Insurance – 101 / What’s the purpose? 

Insurance can be defined as a kind of societal cushion against potential disaster – people lose their lives, leaving their families in dire financial straits, they experience ill health, they lose their homes in natural disasters, their pets have illnesses, and they face hardships during their travels. The value of insurance is not fully understood by many people, and specifically, there is practically no public awareness with regards to how blockchain is being harnessed within the insurance domain.  

The blockchain confers the capacity to develop trust within a trust less framework through the deployment of distributed ledger technology (DLT), public ledgers, and cybersecurity deployments. Blockchain within the insurance domain has led to many interesting developments, owing to its inherent nature. The ledgers are public, there is no concept of “privilege” here, it is a democratic framework. 

In essence, insurance serves as a reprieve in times of loss. A trend within the blockchain domain is DeFi insurance, which is essential for the trade of bitcoins – specifically in DeFi.  

DeFi explained – DeFi 101 

DeFi can be expanded as decentralized finance. This is a terminology that is harnessed to speak about financial apps developed on the blockchain platform. Blockchain confers upon DeFi all of its intrinsic advantages, and the traits of DeFi are an extension of the traits of blockchain itself. 

  • Permissionless: The distributed ledger technology is available to everyone, universally. There is only one truth – the publicly accessible truth. 
  • Transparent: All activities and transactions are recorded on the public ledger, the blockchain. There is no shady business of smoke and mirrors, like, for example, in an MLM.  
  • Trust less: It is not reliant on the beliefs of the entities taking part, it is neutral and unbiased. Bias, in any form, is poison, and anathema to the truth. 

OK, then how exactly can insurance be decentralized? 

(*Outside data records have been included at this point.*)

(* ===== verification/PyStr.v ===== *)
(** * PyStr: [uuid.UUID], case, substrings and compact JSON

    The text functions of Python's standard library that several components
    share: parsing a UUID, upper- and lower-casing, substrings and the JSON encoder
    without spaces. *)
From S2P Require Import Prelude PyText.
From stdpp Require Import pretty.
From Stdlib Require Import Ascii.

(** ** [uuid.UUID(text)]

    The canonical text of the UUID, or nothing when the constructor raises
    [ValueError].  (The leniency of [int(hex, 16)] for underscores, signs and
    spaces is left out.) *)
Fixpoint drop_chars (n : nat) (s : string) : string :=
  match n, s with
  | S n, String _ s => drop_chars n s
  | _, _ => s
  end.
Fixpoint remove_all (fuel : nat) (p s : string) : string :=
  match fuel, s with
  | S fuel, String c s' => if String.prefix p s then remove_all fuel p (drop_chars (String.length p) s)
                           else String c (remove_all fuel p s')
  | _, _ => s
  end.
Definition py_remove (p s : string) : string := remove_all (String.length s) p s.
Definition is_brace (c : ascii) : bool := (char_code c =? 123)%N || (char_code c =? 125)%N.
Fixpoint lstrip_braces (s : string) : string :=
  match s with
  | EmptyString => EmptyString
  | String c s' => if is_brace c then lstrip_braces s' else s
  end.
Definition strip_braces (s : string) : string :=
  string_rev (lstrip_braces (string_rev (lstrip_braces s) EmptyString)) EmptyString.
Definition lower_hex (c : ascii) : option ascii :=
  if in_range 48 57 c || in_range 97 102 c then Some c
  else if in_range 65 70 c then Some (ascii_of_N (char_code c + 32)) else None.
Fixpoint lower_hexes (s : string) : option string :=
  match s with
  | EmptyString => Some EmptyString
  | String c s => c' ← lower_hex c; s' ← lower_hexes s; Some (String c' s')
  end.
Definition dashed (h : string) : string :=
  String.substring 0 8 h +:+ "-" +:+ String.substring 8 4 h +:+ "-" +:+ String.substring 12 4 h +:+ "-" +:+
  String.substring 16 4 h +:+ "-" +:+ String.substring 20 12 h.
Definition UUID (text : string) : option string :=
  let hex := py_remove "-" (strip_braces (py_remove "uuid:" (py_remove "urn:" text))) in
  if Nat.eqb (String.length hex) 32 then dashed <$> lower_hexes hex else None.

(** ** [str.upper] below 256

    Upper-casing shifts the small letters of ASCII and Latin-1 and writes a sharp
    s as two letters.  The micro sign and the small y with diaeresis, whose
    capitals lie outside this range, are left as they are. *)
Definition upper_char (c : ascii) : string :=
  let n := char_code c in
  if in_range 97 122 c || (in_range 224 254 c && negb (n =? 247)%N) then String (ascii_of_N (n - 32)) EmptyString
  else if (n =? 223)%N then "SS"
  else String c EmptyString.
Fixpoint upper (s : string) : string :=
  match s with
  | EmptyString => EmptyString
  | String c s => upper_char c +:+ upper s
  end.

(** [str.lower] below 256. *)
Definition lower_char (c : ascii) : ascii :=
  if in_range 65 90 c || (in_range 192 222 c && negb (char_code c =? 215)%N) then ascii_of_N (char_code c + 32) else c.
Fixpoint lower (s : string) : string :=
  match s with EmptyString => EmptyString | String c s => String (lower_char c) (lower s) end.
Fixpoint replace_char (a b : ascii) (s : string) : string :=
  match s with
  | EmptyString => EmptyString
  | String c s => String (if Ascii.eqb c a then b else c) (replace_char a b s)
  end.
(** [sub in s]. *)
Fixpoint contains (sub s : string) : bool :=
  String.prefix sub s || match s with EmptyString => false | String _ s => contains sub s end.
Definition is_digit (c : ascii) : bool := in_range 48 57 c.

(** An optional text argument: absent, a string, or something else. *)
Inductive text_arg := NoText | SomeText (s : string) | NotText.

(** ** [json.dumps(v, sort_keys=True, separators=(",", ":"))] *)
Fixpoint json_dumps_compact (v : json) : string :=
  match v with
  | JNull => "null"
  | JBool true => "true"
  | JBool false => "false"
  | JInt z => pretty z
  | JFloat r => r
  | JStr s => quoted s
  | JArr l => "[" +:+ String.concat "," (map json_dumps_compact l) +:+ "]"
  | JObj l =>
      "{" +:+
      String.concat ","
        (map (λ kv, quoted kv.1 +:+ ":" +:+ kv.2)
             (sorted_by by_key (map (λ kv, (kv.1, json_dumps_compact kv.2)) l))) +:+
      "}"
  end.

(** ** JSON values in a condition, and their text

    [str(v)] of what is neither text nor an integer is some text. *)
Definition json_truthy (v : json) : bool :=
  match v with
  | JNull => false | JBool b => b | JInt z => negb (z =? 0)%Z | JFloat r => negb (bool_decide (r ∈ ["0.0"; "-0.0"]%string))
  | JStr s => negb (String.eqb s "") | JArr l => negb (bool_decide (length l = 0%nat)) | JObj l => negb (bool_decide (length l = 0%nat))
  end.
Definition json_str (py_str : json → string) (v : json) : string := match v with JStr s => s | JInt z => pretty z | _ => py_str v end.

Example upper_ascii : upper "po-7a" = "PO-7A".
Proof. reflexivity. Qed.

(** ** A canonical UUID is its own normal form *)
Fixpoint all_chars (P : ascii → Prop) (s : string) : Prop :=
  match s with EmptyString => True | String c s => P c ∧ all_chars P s end.
Lemma all_chars_weaken (P Q : ascii → Prop) s : (∀ c, P c → Q c) → all_chars P s → all_chars Q s.
Proof. intros HPQ. induction s; simpl; naive_solver. Qed.

Lemma prefix_other c p a s : a ≠ c → String.prefix (String c p) (String a s) = false.
Proof. intros Ha. cbn [String.prefix]. by destruct (ascii_dec c a) as [->|_]. Qed.
Lemma remove_all_absent fuel c p s : all_chars (λ a, a ≠ c) s → remove_all fuel (String c p) s = s.
Proof.
  revert s; induction fuel as [|fuel IH]; intros [|a s] H; try done. destruct H as [Ha Hs]. cbn [remove_all].
  by rewrite prefix_other, IH.
Qed.
Lemma remove_dash fuel h t :
  all_chars (λ a, a ≠ "-"%char) h → (String.length h < fuel)%nat →
  remove_all fuel "-" (h +:+ String "-" t) = h +:+ remove_all (fuel - S (String.length h)) "-" t.
Proof.
  revert fuel; induction h as [|a h IH]; intros fuel Hh Hf; simpl in Hh, Hf; (destruct fuel as [|fuel]; [lia|]).
  - change ("" +:+ ?x) with x. cbn [remove_all]. assert (String.prefix "-" (String "-" t) = true) as -> by (cbn; by destruct t).
    simpl. by rewrite Nat.sub_0_r.
  - destruct Hh as [Ha Hh]. change (String a h +:+ ?x) with (String a (h +:+ x)). cbn [remove_all].
    rewrite prefix_other by done. f_equal. rewrite IH by (done || lia). done.
Qed.

Definition is_hex (c : ascii) : Prop := lower_hex c = Some c.
Lemma lower_hex_hex c c' : lower_hex c = Some c' → is_hex c'.
Proof.
  unfold is_hex, lower_hex. destruct (in_range 48 57 c || in_range 97 102 c) eqn:E; [intros [= <-]; by rewrite E|].
  destruct (in_range 65 70 c) eqn:E2; [|done]. intros [= <-]. unfold in_range in *.
  apply andb_true_iff in E2 as [H1%N.leb_le H2%N.leb_le]. unfold char_code. rewrite N_ascii_embedding by (unfold char_code in *; lia).
  fold (char_code c). rewrite orb_true_intro; [done|]. right. apply andb_true_iff. split; apply N.leb_le; lia.
Qed.
Lemma lower_hexes_hex s s' : lower_hexes s = Some s' → all_chars is_hex s' ∧ String.length s' = String.length s.
Proof.
  revert s'; induction s as [|c s IH]; intros s'; simpl; [by intros [= <-]|].
  destruct (lower_hex c) as [c'|] eqn:Ec; simpl; [|done]. destruct (lower_hexes s) as [t|]; simpl; [|done].
  intros [= <-]. destruct (IH _ eq_refl) as [H1 H2]. simpl. rewrite H2. split; [|done]. split; [|done].
  by eapply lower_hex_hex.
Qed.
Lemma lower_hexes_same s : all_chars is_hex s → lower_hexes s = Some s.
Proof. induction s as [|c s IH]; [done|]. intros [Hc Hs]. simpl. unfold is_hex in Hc. by rewrite Hc, IH. Qed.
Lemma hex_plain c : is_hex c → c ≠ "-"%char ∧ c ≠ "u"%char ∧ is_brace c = false.
Proof.
  intros Hc. repeat split; [by intros ->..|]. unfold is_hex, lower_hex, is_brace, in_range in *.
  destruct (N.eqb_spec (char_code c) 123) as [E|_]; [by rewrite E in Hc|].
  by destruct (N.eqb_spec (char_code c) 125) as [E|_]; [rewrite E in Hc|].
Qed.
Lemma string_rev_rev s a b : string_rev (string_rev s a) b = string_rev a (s +:+ b).
Proof. revert a b; induction s as [|c s IH]; intros a b; simpl; [done|]. by rewrite IH. Qed.
Lemma string_rev_chars P s a : all_chars P s → all_chars P a → all_chars P (string_rev s a).
Proof. revert a; induction s as [|c s IH]; intros a; simpl; [done|]. intros [? ?] ?. by apply IH. Qed.
Lemma string_app_nil s : s +:+ "" = s.
Proof. induction s as [|c s IH]; [done|]. change (String c s +:+ "") with (String c (s +:+ "")). by rewrite IH. Qed.
Lemma lstrip_braces_same s : all_chars (λ c, is_brace c = false) s → lstrip_braces s = s.
Proof. destruct s as [|c s]; [done|]. intros [Hc _]. simpl. by rewrite Hc. Qed.
Lemma strip_braces_same s : all_chars (λ c, is_brace c = false) s → strip_braces s = s.
Proof.
  intros H. unfold strip_braces. rewrite (lstrip_braces_same s), lstrip_braces_same; [|by apply string_rev_chars|done].
  rewrite string_rev_rev. apply string_app_nil.
Qed.

(** The five groups of a UUID. *)
Lemma dashed_groups h :
  String.length h = 32%nat →
  ∃ a b c d e, h = a +:+ b +:+ c +:+ d +:+ e ∧
    dashed h = a +:+ String "-" (b +:+ String "-" (c +:+ String "-" (d +:+ String "-" e))) ∧
    String.length a = 8%nat ∧ String.length b = 4%nat ∧ String.length c = 4%nat ∧ String.length d = 4%nat ∧ String.length e = 12%nat.
Proof.
  intros Hh. exists (String.substring 0 8 h), (String.substring 8 4 h), (String.substring 12 4 h),
    (String.substring 16 4 h), (String.substring 20 12 h).
  revert Hh. do 32 (destruct h as [|? h]; [done|]). destruct h; [|done]. intros _. split_and!; reflexivity.
Qed.

Lemma all_chars_split P s t : all_chars P (s +:+ t) → all_chars P s ∧ all_chars P t.
Proof. induction s as [|c s IH]; [done|]. change (String c s +:+ t) with (String c (s +:+ t)). simpl. naive_solver. Qed.
Lemma all_chars_join P s t : all_chars P s → all_chars P t → all_chars P (s +:+ t).
Proof. induction s as [|c s IH]; [done|]. change (String c s +:+ t) with (String c (s +:+ t)). simpl. naive_solver. Qed.
Lemma length_app_string s t : String.length (s +:+ t) = (String.length s + String.length t)%nat.
Proof. induction s as [|c s IH]; [done|]. change (String c s +:+ t) with (String c (s +:+ t)). simpl. by rewrite IH. Qed.

Lemma UUID_canonical text u : UUID text = Some u → UUID u = Some u.
Proof.
  unfold UUID at 1. destruct (Nat.eqb_spec (String.length (py_remove "-" (strip_braces (py_remove "uuid:" (py_remove "urn:" text))))) 32) as [Hlen|_]; [|done].
  destruct (lower_hexes _) as [h|] eqn:Eh; [|done]. intros [= <-].
  apply lower_hexes_hex in Eh as [Hhex Hl]. rewrite Hlen in Hl. clear Hlen text.
  destruct (dashed_groups h Hl) as (a & b & c & d & e & Hh & Hd & La & Lb & Lc & Ld & Le).
  pose proof Hhex as Hall. rewrite Hh in Hall. repeat (apply all_chars_split in Hall as [? Hall]).
  assert (∀ P : ascii → Prop, (∀ x, is_hex x → P x) → P "-"%char → all_chars P (dashed h)) as Hchars.
  { intros P HP Hdash. rewrite Hd. repeat (apply all_chars_join; [by eapply all_chars_weaken|split; [done|]]). by eapply all_chars_weaken. }
  assert (String.length (dashed h) = 36)%nat as Hlen.
  { rewrite Hd. repeat (rewrite length_app_string; simpl). by rewrite La, Lb, Lc, Ld, Le. }
  unfold UUID, py_remove.
  rewrite (remove_all_absent _ "u" "rn:") by (apply Hchars; [intros x Hx; apply (hex_plain x Hx)|done]).
  rewrite (remove_all_absent _ "u" "uid:") by (apply Hchars; [intros x Hx; apply (hex_plain x Hx)|done]).
  rewrite strip_braces_same by (apply Hchars; [intros x Hx; apply (hex_plain x Hx)|done]).
  assert (remove_all (String.length (dashed h)) "-" (dashed h) = h) as ->.
  { rewrite Hlen, Hd, Hh.
    assert (∀ s, all_chars is_hex s → all_chars (λ x, x ≠ "-"%char) s) as Hnd
      by (intros s; apply all_chars_weaken; intros x Hx; apply (hex_plain x Hx)).
    do 4 (rewrite remove_dash by (auto || lia)). by rewrite remove_all_absent by auto. }
  rewrite Hl. simpl. by rewrite lower_hexes_same.
Qed.

(** ** Stripping twice is stripping once *)
Lemma lstrip_suffix s : ∃ u, s = u +:+ lstrip s.
Proof.
  induction s as [|c s [u IH]]; [by exists ""|]. simpl. destruct (is_space c); [|by exists ""].
  exists (String c u). change (String c u +:+ ?x) with (String c (u +:+ x)). by rewrite <- IH.
Qed.
Lemma lstrip_head s : match lstrip s with String c _ => is_space c = false | EmptyString => True end.
Proof. induction s as [|c s IH]; simpl; [done|]. by destruct (is_space c) eqn:E. Qed.
Lemma lstrip_same s : match s with String c _ => is_space c = false | EmptyString => True end → lstrip s = s.
Proof. destruct s as [|c s]; [done|]. simpl. by intros ->. Qed.
Lemma string_rev_acc s a : string_rev s a = string_rev s "" +:+ a.
Proof.
  revert a; induction s as [|c s IH]; intros a; [done|]. simpl. rewrite (IH (String c a)), (IH (String c "")).
  generalize (string_rev s ""). intros t. induction t as [|x t IHt]; [done|].
  change (String x t +:+ ?y) with (String x (t +:+ y)). by rewrite IHt.
Qed.
Lemma string_rev_app a b : string_rev (a +:+ b) "" = string_rev b "" +:+ string_rev a "".
Proof.
  rewrite <- (string_rev_acc b).
  enough (∀ t, string_rev (a +:+ b) t = string_rev b (string_rev a t)) as H by apply H.
  induction a as [|c a IH]; intros t; [done|].
  change (String c a +:+ b) with (String c (a +:+ b)). simpl. apply IH.
Qed.
Lemma string_rev_invol s : string_rev (string_rev s "") "" = s.
Proof. rewrite string_rev_rev. apply string_app_nil. Qed.
Lemma strip_strip s : strip (strip s) = strip s.
Proof.
  unfold strip at 1 3. set (a := lstrip s). set (b := string_rev (lstrip (string_rev a "")) "").
  assert (lstrip b = b) as Hb.
  { apply lstrip_same. destruct (lstrip_suffix (string_rev a "")) as [u Hu].
    assert (a = b +:+ string_rev u "") as Ha.
    { rewrite <- (string_rev_invol a), Hu at 1. by rewrite string_rev_app. }
    pose proof (lstrip_head s) as Hh. fold a in Hh. rewrite Ha in Hh. by destruct b. }
  change (strip s) with b. rewrite Hb. unfold b at 1. rewrite string_rev_invol.
  rewrite (lstrip_same (lstrip (string_rev a ""))); [done|]. apply lstrip_head.
Qed.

Decentralized Finance (DeFi) has been in the limelight as of late, and its various extensions like Lending, Commodity Futures Trading (Futures), Derivatives etc, have become a trending subject. 

A lesser discussed topic which warrants more attention from the general public is Decentralized Insurance. When it comes to general risk accounts, it is critical to maintain a mechanism to safeguard from risks and threats. A decentralized insurance centre is one of the ideas that can function as protection for DeFi sectors. 

Crypto exchanges are extremely susceptible to hacking, Okex, Mtgox, Binance, and lately Kucoin. Or take for instance, the Dapps as a service hack that created shockwaves within the Ethereum community in 2017 that was directly was behind the HardFork call for ETH & ETC. These aforementioned reasons was behind damage not just to end-users but additionally to exchanges themselves. The damages are to the tune of billions and billions of dollars. 

What a decentralized insurance centre does is assist in minimizing risk in such scenarios. 

The Differing variations of Decentralized Insurance 

Crypto wallet insurance: This format is really simple. You might also receive compensations when your digital wallet experiences a hacking event. 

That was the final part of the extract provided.